要するにこはるんは! クラスメイトの恋の行く末が気になってそわそわしてたのよ! うん! これで正解! 百点満点! だから報告をするのだ! 二人はちょいちょいラインしてるみたいだぜーって!
「ほいほい……ほいっ!」
奏太とくろちゃん少しは進展あるみたいだよ! って送信。即既読が付いて、四つに分けて返信が返って来た。
『そうですか』
『凄いなあ』
『ねえ東雲先輩』
『可愛いってなんですかね?』
い、いきなりなんだあ? なんか変なアニメでも見てんのかな? なんでもいいけど、質問に答えてあげないと!
「あ、た、し、の、こ、とっ!」
うーん! あたしいい子! この世界で唯一不変の真理を教えてあげるなんて!
『真面目に答えてください』
「真面目に答えてるよ!?」
思わず叫んじゃった。こんなに真面目に答えてるのに……おかしいなあ……。
『聞く相手を間違えました』
『いえ』
『私は誰も頼りません』
『まず自分と向き合わなきゃダメなんです』
『わかってますとも』
『っていうか』
『今までがズボラ過ぎました』
『朝は適当に寝癖直しウォーターシュッってして髪結って終わりだし』
『夜はお風呂上がったら即パソコン前でオタクタイムだし』
『肌ケア髪ケアほとんどしないし』
『歯磨き結構サボるし』
『気付いたら深夜四時回ってるとかしょっちゅうだし』
『そりゃ肌も荒れるわ』
『意識低すぎ笑えない』
『でもダメだ』
『私はもっとやれるはず』
『多分』
『きっと』
『めいびー』
『そうだ』
『立て』
『立つんだ小春』
『目覚める時は今なんだ』
『やれる事やらないと』
『後悔とかやだもん』
『けど』
『自信ないなあ』
『でも頑張る』
『私なりに』
『よし』
『やる気出た』
『やってみるかー』
『やるぞー』
『負けないぞーっ!』
そこで、怒涛の返信ラッシュは止まった。
「…………いや何これ!?」
っていうかこはるん、途中からあたしじゃなくて自分と会話してなかった!? 意味わからないんですけど!? っていうか怖い! ほんと今何見てるのあのロリ巨乳!?
「う、うーん……」
「千華ー」
「はいはいはいなー!」
はいっ、考えるのやめっ! 考えてもわかんないし! こはるんが微不思議ちゃんなのは今に始まった事じゃないし! お腹空いたし! 今あたしがやるべき事は、美味しいご飯をたーっくさん食べてエネルギーを補充する事だし!
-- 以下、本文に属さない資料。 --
(** Joining a normalised root and a normalised relative path. *)
Lemma join_root root ident :
  clean root -> clean ident -> ident <> [] ->
  Posix.join [VString (abs_path root); VString (join "/" ident)] = Ok (abs_path (root ++ ident)).
Proof.
  intros Hr Hi Hne. pose proof (plain_nonslash _ Hi) as Hn.
  rewrite join_two by (done || by apply nonslash_nonempty).
  rewrite normalize_render by done. f_equal.
  assert (is_abs (abs_path root ++ "/" ++ join "/" ident) = true) as -> by done. cbn [negb].
  rewrite segments_prepend, segments_join by (done || by apply clean_sep_free).
  rewrite <- norm_segs_app_l, norm_segs_abs_path by done.
  rewrite norm_segs_plain by (apply clean_plain, clean_app; done).
  unfold render, abs_path. destruct (root ++ ident) as [|z l] eqn:E.
  { by apply app_eq_nil in E as [_ ?]. }
  f_equal. replace (is_trail _) with false; [by rewrite app_nil_r|].
  destruct (join_last_nonslash ident Hn Hne) as (u & d & -> & Hd). unfold is_trail.
  rewrite !app_assoc. rewrite charCodeAt_last. by cbn.
Qed.

(** [relative] between absolute paths does not depend on the directory. *)
Lemma relative_abs c a b :
  normal_cwd c -> clean a -> clean b ->
  Posix.relative (Ok c) (VString (abs_path a)) (VString (abs_path b))
  = Ok (if decide (a = b) then [] else Posix.relative_resolved (abs_path a) (abs_path b)).
Proof.
  intros (dir & Hdir & ->) Ha Hb. unfold Posix.relative. cbn [validateString result_bind].
  case_decide as E; [subst; by rewrite bool_decide_eq_true_2|].
  assert (abs_path a <> abs_path b) as Habs by (intros E'; by apply abs_path_inj in E').
  rewrite bool_decide_eq_false_2 by done. rewrite !(resolve_one _ dir) by done.
  cbn [result_bind].
  assert (forall l, clean l -> cd slash dir (abs_path l) = l) as Hcd.
  { intros l Hl. unfold cd. rewrite slash_head, is_abs_abs_path. by apply norm_segs_abs_path. }
  rewrite !Hcd by done. by rewrite bool_decide_eq_false_2.
Qed.

(** [relative(root, join(root, id)) = id]. *)
Lemma relative_join_root c root ident :
  normal_cwd c -> clean root -> clean ident -> ident <> [] ->
  Posix.relative (Ok c) (VString (abs_path root)) (VString (abs_path (root ++ ident)))
  = Ok (join "/" ident).
Proof.
  intros Hc Hr Hi Hne. rewrite relative_abs by (done || by apply clean_app).
  rewrite decide_False.
  - by rewrite relative_below by (done || by apply clean_app).
  - intros E. apply (f_equal length) in E. rewrite length_app in E.
    destruct ident; [done|]. cbn in E. lia.
Qed.

(** Outside the root, [relative] climbs. *)
Lemma relative_outside c root file :
  normal_cwd c -> clean root -> clean file -> (forall t, file <> root ++ t) ->
  exists l, Posix.relative (Ok c) (VString (abs_path root)) (VString (abs_path file))
            = Ok (join "/" (dotdot :: l)).
Proof.
  intros Hc Hr Hf Hout. rewrite relative_abs by done.
  rewrite decide_False by (intros ->; apply (Hout []); by rewrite app_nil_r).
  destruct (common_prefix root file) as (k & f & t & -> & -> & Hne).
  destruct f as [|x f]; [by destruct (Hout t); rewrite app_nil_r|].
  exists (replicate (length f) dotdot ++ t). by rewrite relative_spec by by destruct t.
Qed.

(** Following a relative path from where another leads. *)
Lemma cd_app dir p q :
  p <> [] -> is_abs q = false -> cd slash dir (p ++ "/" ++ q) = cd slash (cd slash dir p) q.
Proof.
  intros Hp Hq. unfold cd at 1 2. rewrite (slash_head q), Hq.
  assert (head (p ++ "/" ++ q) = head p) as -> by by destruct p.
  rewrite segments_prepend, app_assoc, <- norm_segs_app_l. done.
Qed.

(** A clean path does not climb. *)
Lemma clean_not_up l :
  clean l -> l <> [] ->
  join "/" l <> [] /\ join "/" l <> ".." /\ slice (join "/" l) 0 3 <> "../" /\
  charAt (join "/" l) 0 <> "/".
Proof.
  intros Hl Hne.
  destruct (join_head_nonslash l (plain_nonslash _ Hl) Hne) as (c & t & Ej & Hc).
  assert (forall u, segments slash (join "/" l) <> dotdot :: u) as Hdd.
  { intros u. rewrite segments_join by (done || by apply clean_sep_free). intros ->.
    by apply Forall_cons in Hl as [[(_ & _ & ?) _] _]. }
  split_and!.
  - by rewrite Ej.
  - intros E. by apply (Hdd []); rewrite E.
  - intros E. destruct (decide (3 <= len (join "/" l))) as [Hlen|Hlen].
    + rewrite slice_spec in E by lia. change (take 3 (join "/" l) = "../") in E.
      rewrite <- (take_drop 3 (join "/" l)) in Hdd. rewrite E in Hdd.
      apply (Hdd (segments slash (drop 3 (join "/" l)))).
      apply (segments_prepend ".."). 
    + apply (f_equal length) in E. unfold slice, slice_index in E.
      rewrite length_take, length_drop in E. cbn in E. unfold len in *. lia.
  - rewrite Ej. cbn. intros [= ->]. done.
Qed.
部屋の主に代わって電気を消してリビングに飛び込んだ途端、目と鼻が幸せになった。
「あーもう! 美味しそう! お母さんのご飯好き!」
「お母さんの事は?」
「同じくらい好き!」
「千華ご飯抜き」
「なんでー!?」
「奏太ー千華の分まで食べていいわよー」
「やったぜ」
「やったぜじゃなーい! お母さんの事はもっと好きだからー! 大好きだからーっ!」
「もう一声足りないからダメー」
「何それー!? あ、お父さん帰って来た!」
「ただいまー! 今確かに聞こえたぞー! お父さんの事大好きだからと叫ぶ千華の声がー! お父さんも千華の事が大好きだぞー! お仕事頑張ったねって頭撫でてくれーっ!」
「お、おわぁ!?」
「暴れんなよなー」
「ほどほどにして席に着きなさいねーお父さんも千華も」
「ちょ、ちょっとお父さんっ! 今のはお母さんに言ったの!」
「うーんこのツンデレさんめー!」
「誰がツンデレか!? ほんとに違うんだってば! 痛いし加齢臭キツイしマジ無理マジやめてお願い!」
「そんなツンデレ気味なかまってアピールも最高に可愛いぞ千華ーっ!」
「そうじゃなーいっ!」
いつもより少しテンション高めな夕飯タイムの到来。
その所為かな。こはるんに何やら変化が起きているらしいって事を意識の外に置き忘れて来てしまっていた事に、この時のあたしは気付けなかった。